At the time, Ishikawa didn’t offer the Startup Visa, so we contacted the Toyama side. Nakanoto is close to Himi, so it was practical.
Finding office space in a rural area is genuinely hard. There aren’t many ready-to-go options. We were fortunate to secure a good-sized space, and being in the same building as a local support organization helped.

The timing was brutal. We had just secured the office when the earthquake happened. Recovery became the priority—housing, rebuilding, basic logistics. Things stalled for months.
At the same time, it strengthened our motivation. If we were going to build here, we wanted to do it properly and contribute to the region.
Automation and AI-agent workflows. End-to-end systems that take information coming into a company—forms, emails, internal data—and turn it into action: classify it, summarize it, route it, log it, and trigger the next step.
AI is useful where thinking is required—extracting key points, drafting responses, supporting decisions. Humans stay in control. The system removes the mechanical work. For example, when a lead form comes in, the system enriches it with context, creates a short brief, pushes it into the CRM, and notifies the right person. It saves time and ensures consistent follow-up.
It’s less of a jump than it sounds. When you manage multiple clients, you build automation to keep up—capture, follow-up, reporting, and coordination. That mindset naturally evolves into today’s AI layer.
AI isn’t magic. It’s another tool to remove friction from time-wasting workflows.

Two things. First, bureaucracy is heavy. You go to office after office with forms and more forms. Even hiring can trigger another wave of administrative work. If you try to DIY everything, it gets painful fast.
Second, winning Japanese B2B clients takes longer than you expect. Building trust is slow, especially as a non-Japanese founder. I thought we’d secure Japanese clients within six months. It took about a year and a half for the first one.
Momentum starts with one genuinely happy customer. Once a customer trusts you and is satisfied with the work, introductions happen. Step by step, the network builds. In Japan, credit history matters. People want proof that someone else trusted you first.
It helped a lot.
The Toyama side gave structure—what to prepare, what comes next, which documents matter. In Himi, local support organizations made introductions and reduced friction. In rural areas, where networks are tight, that kind of facilitation makes a difference. And it was free.
Learn Japanese. You don’t need perfection, but you need enough to function and build relationships. Translation tools don’t help in real conversations.
And don’t build alone. Get support—accountant, legal, and visa help, local ecosystem staff. Administrative work in Japan can be brutal if you try to do everything yourself.
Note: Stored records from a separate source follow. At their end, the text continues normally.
Definition log_proto_text_client_flush_buffer (self : LogProtoTextClient) : LogProtoStatus * LogProtoTextClient :=
  match tc_partial self with
  | None => (LPS_SUCCESS, self)
  | Some partial =>
      let len := tc_partial_len self - tc_partial_pos self in
      let '(rc, t) := log_transport_write (tc_transport self) (sub partial (tc_partial_pos self) (tc_partial_len self)) in
      let self := with_transport self t in
      match rc with
      | WError => (LPS_ERROR, self)
      | WAgain | WIntr => (LPS_SUCCESS, self)
      | WDone n =>
          if bool_decide (n <> len) then (LPS_PARTIAL, with_partial self (Some partial) (tc_partial_len self) (tc_partial_pos self + n))
          else (LPS_SUCCESS, with_partial self None (tc_partial_len self) (tc_partial_pos self))
      end
  end.

Definition log_proto_text_client_flush (self : LogProtoTextClient) : LogProtoStatus * LogProtoTextClient :=
  let '(status, self) := log_proto_text_client_flush_buffer self in
  if bool_decide (status = LPS_ERROR) then (LPS_ERROR, self)
  else
    match tc_partial self with
    | None => (LPS_SUCCESS, log_proto_text_client_do_pending_acks self)
    | Some _ => (LPS_AGAIN, self)
    end.

(** The partial buffer is empty: the message is written, and what the transport
    did not take is kept. *)
Definition write_new_message (self : LogProtoTextClient) (msg : bytes) : LogProtoStatus * bool * LogProtoTextClient :=
  let '(rc, t) := log_transport_write (tc_transport self) msg in
  let self := with_transport self t in
  let keep n := with_partial self (Some msg) (lenZ msg) n in
  match rc with
  | WError => (LPS_ERROR, false, self)
  | WAgain | WIntr => (LPS_SUCCESS, true, log_proto_text_client_do_ack (keep 0))
  | WDone n => if bool_decide (n <> lenZ msg) then (LPS_SUCCESS, true, log_proto_text_client_do_ack (keep n))
               else (LPS_SUCCESS, true, log_proto_text_client_do_ack self)
  end.

(** The status, whether the message was consumed, and whether the framed client
    has to start with a new header. *)
Definition log_proto_client_post_writer (self : LogProtoTextClient) (msg : bytes) (syslog_proto : bool) : LogProtoStatus * bool * bool * LogProtoTextClient :=
  let '(status, self) := log_proto_text_client_flush_buffer self in
  if bool_decide (status = LPS_ERROR) then (LPS_ERROR, false, false, self)
  else if (if tc_partial self is Some _ then true else false) || bool_decide (status = LPS_PARTIAL) then (LPS_PARTIAL, false, false, self)
  else if bool_decide (tc_partial_len self <> 0) && syslog_proto then (status, false, true, with_partial self None 0 0)
  else let '(status, consumed, self) := write_new_message self msg in (status, consumed, false, self).

Definition log_proto_text_client_post (self : LogProtoTextClient) (msg : bytes) : LogProtoStatus * bool * LogProtoTextClient :=
  let '(status, consumed, _, self) := log_proto_client_post_writer self msg false in (status, consumed, self).

Definition log_proto_text_client_free (self : LogProtoTextClient) : LogProtoTextClient :=
  match tc_partial self with None => log_proto_text_client_do_pending_acks self | Some _ => self end.

(** ** Frames *)

Inductive framed_client_state := LPFCS_FRAME_INIT | LPFCS_FRAME_SEND | LPFCS_MESSAGE_SEND.

Record LogProtoFramedClient := mkFramedClient {
  fc_super : LogProtoTextClient;
  fc_state : framed_client_state;
  fc_frame_hdr_buf : bytes;
  fc_frame_hdr_pos : Z
}.

Definition log_proto_framed_client_new (t : LogTransport) (keep_one_message : bool) : LogProtoFramedClient :=
  mkFramedClient (log_proto_text_client_new t keep_one_message) LPFCS_FRAME_INIT [] 0.

Definition log_proto_framed_client_post_writer (self : LogProtoTextClient) (msg : bytes) : LogProtoStatus * bool * bool * LogProtoTextClient :=
  log_proto_client_post_writer self msg true.

(** The case [LPFCS_MESSAGE_SEND]. *)
Definition send_message (self : LogProtoFramedClient) (msg : bytes) : LogProtoStatus * bool * LogProtoFramedClient :=
  let '(rc, consumed, restart, super) := log_proto_framed_client_post_writer (fc_super self) msg in
  let st := if restart then LPFCS_FRAME_INIT else fc_state self in
  let st := if bool_decide (rc = LPS_SUCCESS) && (if tc_partial super is None then true else false) then LPFCS_FRAME_INIT else st in
  (rc, consumed, mkFramedClient super st (fc_frame_hdr_buf self) (fc_frame_hdr_pos self)).

(** The case [LPFCS_FRAME_SEND]. *)
Definition send_frame (self : LogProtoFramedClient) (msg : bytes) : LogProtoStatus * bool * LogProtoFramedClient :=
  let '(rc, t) := log_transport_write (tc_transport (fc_super self)) (sub (fc_frame_hdr_buf self) (fc_frame_hdr_pos self) (lenZ (fc_frame_hdr_buf self))) in
  let super := with_transport (fc_super self) t in
  match rc with
  | WIntr | WError => (LPS_ERROR, false, mkFramedClient super (fc_state self) (fc_frame_hdr_buf self) (fc_frame_hdr_pos self))
  | WAgain => (LPS_SUCCESS, false, mkFramedClient super (fc_state self) (fc_frame_hdr_buf self) (fc_frame_hdr_pos self))
  | WDone n =>
      let pos := fc_frame_hdr_pos self + n in
      if bool_decide (pos <> lenZ (fc_frame_hdr_buf self)) then (LPS_SUCCESS, false, mkFramedClient super (fc_state self) (fc_frame_hdr_buf self) pos)
      else send_message (mkFramedClient super LPFCS_MESSAGE_SEND (fc_frame_hdr_buf self) pos) msg
  end.

Definition frame_limit : Z := 9999999.

Definition truncate_msg (msg : bytes) : bytes := if bool_decide (lenZ msg > frame_limit) then take (Z.to_nat frame_limit) msg else msg.

Definition log_proto_framed_client_post (self : LogProtoFramedClient) (msg : bytes) : LogProtoStatus * bool * LogProtoFramedClient :=
  let msg := truncate_msg msg in
  match fc_state self with
  | LPFCS_FRAME_INIT => send_frame (mkFramedClient (fc_super self) LPFCS_FRAME_SEND (decimal (lenZ msg) ++ [32]) 0) msg
  | LPFCS_FRAME_SEND => send_frame self msg
  | LPFCS_MESSAGE_SEND => send_message self msg
  end.

Definition log_proto_framed_client_flush (self : LogProtoFramedClient) : LogProtoStatus * LogProtoFramedClient :=
  let '(result, super) := log_proto_text_client_flush (fc_super self) in
  let self := mkFramedClient super (fc_state self) (fc_frame_hdr_buf self) (fc_frame_hdr_pos self) in
  match result, fc_state self with
  | LPS_SUCCESS, LPFCS_FRAME_SEND => (if bool_decide (lenZ (fc_frame_hdr_buf self) <> fc_frame_hdr_pos self) then LPS_AGAIN else LPS_SUCCESS, self)
  | _, _ => (result, self)
  end.

(** * What the clients put on the wire *)

(** ** One write *)

Lemma write_spec (t : LogTransport) (buf : bytes) : let '(rc, t') := log_transport_write t buf in
  match rc with WDone n => 0 <= n <= lenZ buf /\ tr_wire t' = tr_wire t ++ sub buf 0 n | _ => tr_wire t' = tr_wire t end.
Proof.
  unfold log_transport_write. destruct (tr_answers t) as [|[n| | |] l]; try done. cbn [tr_wire]. pose proof (lenZ_nonneg buf). split; [lia|].
  unfold sub. rewrite Z.sub_0_r. change (Z.to_nat 0) with 0%nat. by rewrite drop_0.
Qed.

Lemma sub_sub (l : bytes) (i j n : Z) : 0 <= i -> 0 <= n <= j - i -> sub (sub l i j) 0 n = sub l i (i + n).
Proof.
  intros Hi Hn. unfold sub at 1 3. change (Z.to_nat 0) with 0%nat. rewrite drop_0. unfold sub. rewrite take_take. f_equal. lia.
Qed.

Definition wire (self : LogProtoTextClient) : bytes := tr_wire (tc_transport self).

(** What is kept of a message the transport did not take whole. *)
Definition unsent (self : LogProtoTextClient) : bytes :=
  match tc_partial self with Some p => sub p (tc_partial_pos self) (tc_partial_len self) | None => [] end.

Record tc_ok (self : LogProtoTextClient) : Prop := {
  to_partial : match tc_partial self with Some p => lenZ p = tc_partial_len self /\ 0 <= tc_partial_pos self <= tc_partial_len self | None => True end;
  to_acks : 0 <= tc_pending_ack_count self <= 1
}.

Definition acks (self : LogProtoTextClient) : Z := tc_acked self + tc_pending_ack_count self.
Don’t romanticize Japan. It’s not paradise. Every country has strengths and weaknesses. If you idealize it, reality will frustrate you. Accept the trade-offs. Stay flexible. Let things unfold instead of trying to control everything.
If there’s one thing people aren’t prepared for when moving to Japan—especially to the countryside—and it’s probably the last piece of advice I’d give anyone considering it, it’s this: the food is dangerously good.